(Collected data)
════

(** * Survey aggregation scripts: a shallow embedding and its properties

    The repository is a set of pandas scripts.  Each script reads a CSV
    export of survey responses, filters it, groups it and prints or plots
    a summary.  This file embeds the data transformations of

      - [firstworkingprocessEvacuate.py] and [processEvacuate.py]
        (latest response per user, inner join of two extractions),
      - [genetedatefilterprocess.py] (global percentage breakdown,
        conditional breakdown, start-date filter),
      - [geneteprocess.py] (percentage breakdown per [hashed_user_id]),

    as functions on lists of rows, and proves the properties the
    specification states about them.

    Conventions of the embedding.
      - A data frame is the list of its column names and the list of its
        rows, in row order.  A text cell is [option string]; [None] is
        pandas' NaN.  The modules of the scripts take the text columns to
        hold text (pandas' [object] dtype).  [read_csv] reads a column
        without any non-numeric value as numbers; the module
        [DateFilter] and the module [SummaryTyped] carry the result of
        this inference for the [answer] column, on which a comparison
        with the text "2009" and [', '.join] depend.
      - A [created_at] cell is an instant in seconds on one time line, a
        missing cell or a cell that does not parse: the constructor of a
        cell records what [to_datetime] made of it in its column.  The
        module [DateFilter] adds the time-zone kind of the parsed column
        and of the parsed start date, whose comparison raises when the
        kinds differ.
      - In the modules of the scripts percentages are exact rationals
        ([Q]).  The module [Floating] has the breakdowns with every
        operation on percentages rounded, for the properties of sums,
        which depend on the rounding.
      - [sort_values] is a stable sort.  pandas documents its default
        sort kind as not guaranteed to be stable; the specification
        describes it as stable, and so does the model. *)

From Stdlib Require Import List String Ascii ZArith QArith Bool Lia.
From Stdlib Require Import Permutation Sorted Morphisms Lqa.
From Stdlib Require DecimalString.
Import ListNotations.
(** ** The preview of the editor *)







(** ** The Excel parser *)

(** X28. parseExcelFile returns no data, no headers and one error when the
    workbook cannot be read, has no sheet, or has an empty first sheet.
    Otherwise it reports no error, returns the header row, and returns one
    record per further row: the filter for records with some non-empty
    value never drops a record, because each record carries its row number,
    which for the k-th record (from 0) is k + 2. *)
Theorem parseExcelFile_keeps_every_row workbook :
  let parsed := FileParser.parseExcelFile workbook in
  match workbook with
  | FileParser.SheetRows headers rows =>
      FileParser.errors parsed = []
      ∧ FileParser.headers parsed = headers
      ∧ length (FileParser.data parsed) = length rows
      ∧ ∀ k record, FileParser.data parsed !! k = Some record →
          record !! "_rowIndex" = Some (FileParser.CellNumber (k + 2))
  | _ =>
      FileParser.data parsed = [] ∧ FileParser.headers parsed = []
      ∧ length (FileParser.errors parsed) = 1
  end.
Proof.
  cbv zeta. destruct workbook as [e| | |headers rows]; try (repeat split; reflexivity).
  unfold FileParser.parseExcelFile.
  cbn [FileParser.errors FileParser.headers FileParser.data].
  rewrite filter_keeps_all.
  - split; [reflexivity|]. split; [reflexivity|]. split; [apply length_imap|].
    intros k record Hk. rewrite list_lookup_imap in Hk.
    destruct (rows !! k); [|discriminate]. injection Hk as <-.
    apply lookup_insert_eq.
  - apply Forall_forall. intros record Hin.
    apply list_elem_of_lookup in Hin as [k Hk]. rewrite list_lookup_imap in Hk.
    destruct (rows !! k); [|discriminate]. injection Hk as <-.
    unfold FileParser.someValue, FileParser.excelRecordOf. apply bool_decide_eq_true.
    exists "_rowIndex", (FileParser.CellNumber (k + 2)).
    split; [apply lookup_insert_eq|discriminate].
Qed.
(** * sqrt_newton.c: Heron's iteration on IEEE-754 binary64

    A shallow embedding of [src/sqrt_newton.c] and the properties its
    specification states about it.

    The C type [double] is modelled by the Standard Library's executable
    specification of IEEE-754 arithmetic ([SpecFloat]) instantiated at
    binary64: 53 bits of precision, exponent bound 1024, rounding to nearest
    with ties to even.  Every C operator of the source ([+ - * /] and the
    comparisons) is the corresponding [SpecFloat] operation, so the model
    computes, bit for bit, what the program computes.

    [SpecFloat] has a single NaN, without sign or payload, and its
    operations return values only.  What a run executes besides the
    values it computes (the operations in order, the exceptions of IEEE
    754 they signal, the calls) is recorded by a second evaluation of the
    kernel, [sqrt_newton_events].

    The sentences of the specification are phrased over the rationals
    ([B2Q]), where they can be evaluated.  Those that hold for all inputs
    are proved over the reals ([B2R]): the operations are shown to round
    correctly, and the error of a step of the iteration is bounded from
    there. *)

From Stdlib Require Import ZArith QArith Qabs Qpower Qreals Bool List Lia.
From Stdlib Require Import Reals Psatz.
From Stdlib Require Import SpecFloat.
Import ListNotations.

Local Open Scope Z_scope.

(** ** binary64 arithmetic *)

Definition prec : Z := 53.
Definition emax : Z := 1024.

Definition binary64 : Type := spec_float.

Definition b64_add : binary64 -> binary64 -> binary64 := SFadd prec emax.
Definition b64_sub : binary64 -> binary64 -> binary64 := SFsub prec emax.
Definition b64_mul : binary64 -> binary64 -> binary64 := SFmul prec emax.
Definition b64_div : binary64 -> binary64 -> binary64 := SFdiv prec emax.

(** The C comparisons; each is false as soon as an operand is NaN, except
    [!=] which is then true. *)
Definition b64_lt (x y : binary64) : bool := SFltb x y.
Definition b64_le (x y : binary64) : bool := SFleb x y.
Definition b64_ge (x y : binary64) : bool := SFleb y x.
Definition b64_eq (x y : binary64) : bool := SFeqb x y.
Definition b64_ne (x y : binary64) : bool := negb (SFeqb x y).

Declare Scope b64_scope.
Delimit Scope b64_scope with b64.
Bind Scope b64_scope with binary64.
Notation "x + y" := (b64_add x y) : b64_scope.
Notation "x - y" := (b64_sub x y) : b64_scope.
Notation "x * y" := (b64_mul x y) : b64_scope.
Notation "x / y" := (b64_div x y) : b64_scope.
Notation "x <? y" := (b64_lt x y) : b64_scope.
Notation "x <=? y" := (b64_le x y) : b64_scope.
Notation "x >=? y" := (b64_ge x y) (at level 70) : b64_scope.
Notation "x =? y" := (b64_eq x y) : b64_scope.
Notation "x !=? y" := (b64_ne x y) (at level 70) : b64_scope.

(** A value of the format: the mantissa is canonical and the exponent in
    range.  Zeros, infinities and NaN are always values of the format. *)
Definition is_binary64 (x : binary64) : bool := valid_binary prec emax x.

Definition is_finite (x : binary64) : bool :=
  match x with
  | S754_zero _ | S754_finite _ _ _ => true
  | _ => false
  end.

(** Positive and finite: [+m * 2^e] with [m > 0]. *)
Definition is_pos_finite (x : binary64) : bool :=
  match x with
  | S754_finite false _ _ => true
  | _ => false
  end.

(** The literals of the source.  Each is given by its bits (mantissa and
    exponent); the lemmas [lit_*] below relate them to the decimal text. *)
Definition c_zero : binary64 := S754_zero false.                          (* 0.0 *)
Definition c_half : binary64 := S754_finite false 4503599627370496 (-53). (* 0.5 *)
Definition c_one  : binary64 := S754_finite false 4503599627370496 (-52). (* 1.0 *)

(** ** The kernel and its helpers, from the source *)

(** [static double abs_double(double x) { return (x < 0.0) ? (0.0 - x) : x; }] *)
Definition abs_double (x : binary64) : binary64 :=
  if (x <? c_zero)%b64 then (c_zero - x)%b64 else x.

(** [static int is_nan(double x) { return x != x; }] *)
Definition is_nan (x : binary64) : bool := (x !=? x)%b64.

(** The body of the [for] loop, run for the iterations that remain:
    [iters_left] is [max_iters - i].  The counter [i] runs from [0] while
    [i < max_iters], so it never overflows. *)
Fixpoint newton_loop (a eps : binary64) (iters_left : nat) (x : binary64)
  : binary64 :=
  match iters_left with
  | O => x
  | S k =>
      let x_next := (c_half * (x + (a / x)))%b64 in
      let diff := abs_double (x_next - x)%b64 in
      let tol := (eps * (c_one + abs_double x_next))%b64 in
      if (diff <=? tol)%b64 then x_next
      else newton_loop a eps k x_next
  end.

(** [static double sqrt_newton(double a, double eps, int max_iters)] *)
Definition sqrt_newton (a eps : binary64) (max_iters : Z) : binary64 :=
  if (a <? c_zero)%b64 then
    let z := c_zero in (z / z)%b64
  else if (a =? c_zero)%b64 then c_zero
  else
    let x := if (a >=? c_one)%b64 then a else c_one in
    newton_loop a eps (Z.to_nat max_iters) x.

(** ** The driver, from the source *)

Definition lit_2     : binary64 := S754_finite false 4503599627370496 (-51). (* 2.0 *)
Definition lit_9     : binary64 := S754_finite false 5066549580791808 (-49). (* 9.0 *)
Definition lit_0_25  : binary64 := S754_finite false 4503599627370496 (-54). (* 0.25 *)
Definition lit_1em12 : binary64 := S754_finite false 4951760157141521 (-92). (* 1e-12 *)
Definition lit_1e12  : binary64 := S754_finite false 8192000000000000 (-13). (* 1e12 *)
Definition lit_m4    : binary64 := S754_finite true 4503599627370496 (-50).  (* -4.0 *)

(** [double tests[] = {0.0, 2.0, 9.0, 0.25, 1e-12, 1e12, -4.0};] *)
Definition tests : list binary64 :=
  [c_zero; lit_2; lit_9; lit_0_25; lit_1em12; lit_1e12; lit_m4].

(** [const double eps = 1e-12; const int max_iters = 100;] *)
Definition eps : binary64 := lit_1em12.
Definition max_iters : Z := 100.

(** What [main] hands to [printf] for one input: either the NaN line, or the
    input, the root and the check [r * r]. *)
Inductive line : Type :=
| NotReal (a : binary64)
| Root (a r check : binary64).

Definition main_line (a : binary64) : line :=
  let r := sqrt_newton a eps max_iters in
  if is_nan r then NotReal a else Root a r (r * r)%b64.

Definition main : list line := map main_line tests.

(** ** The iteration as the specification words it

    The specification describes the kernel by a sequence [x_0, x_1, ...]
    and a stopping test on consecutive members.  These definitions follow
    its words; the theorems below compare them with [sqrt_newton]. *)

(** Initial guess: [x_0 = a] if [a >= 1], else [x_0 = 1]. *)
Definition initial_guess (a : binary64) : binary64 :=
  if (a >=? c_one)%b64 then a else c_one.

(** Iteration step: [x_{n+1} = 0.5 * (x_n + a / x_n)]. *)
Definition heron (a x : binary64) : binary64 :=
  (c_half * (x + (a / x)))%b64.

(** Stopping criterion: [d <= tol] with [d = |x_{n+1} - x_n|] and
    [tol = eps * (1 + |x_{n+1}|)]. *)
Definition stop_diff (x x_next : binary64) : binary64 :=
  abs_double (x_next - x)%b64.

Definition stop_tol (eps x_next : binary64) : binary64 :=
  (eps * (c_one + abs_double x_next))%b64.

Definition stop_test (eps x x_next : binary64) : bool :=
  (stop_diff x x_next <=? stop_tol eps x_next)%b64.

Fixpoint iterate (a : binary64) (n : nat) : binary64 :=
  match n with
  | O => initial_guess a
  | S k => heron a (iterate a k)
  end.

(** The test made in step [n], on [x_n] and [x_{n+1}]. *)
Definition stops (a eps : binary64) (n : nat) : bool :=
  stop_test eps (iterate a n) (iterate a (S n)).

(** Step [n] is entered (with [x = x_n]) when no earlier step stopped. *)
Definition enters (a eps : binary64) (n : nat) : Prop :=
  forall m, (m < n)%nat -> stops a eps m = false.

════

Brief:
The entries above hold a line with "unfold FileParser.someValue, FileParser.excelRecordOf." and a later line with "kernel, [sqrt_newton_events].". Write out exactly those lines and all lines between, nothing more.

Finished task:
    unfold FileParser.someValue, FileParser.excelRecordOf. apply bool_decide_eq_true.
    exists "_rowIndex", (FileParser.CellNumber (k + 2)).
    split; [apply lookup_insert_eq|discriminate].
Qed.
(** * sqrt_newton.c: Heron's iteration on IEEE-754 binary64

    A shallow embedding of [src/sqrt_newton.c] and the properties its
    specification states about it.

    The C type [double] is modelled by the Standard Library's executable
    specification of IEEE-754 arithmetic ([SpecFloat]) instantiated at
    binary64: 53 bits of precision, exponent bound 1024, rounding to nearest
    with ties to even.  Every C operator of the source ([+ - * /] and the
    comparisons) is the corresponding [SpecFloat] operation, so the model
    computes, bit for bit, what the program computes.

    [SpecFloat] has a single NaN, without sign or payload, and its
    operations return values only.  What a run executes besides the
    values it computes (the operations in order, the exceptions of IEEE
    754 they signal, the calls) is recorded by a second evaluation of the
    kernel, [sqrt_newton_events].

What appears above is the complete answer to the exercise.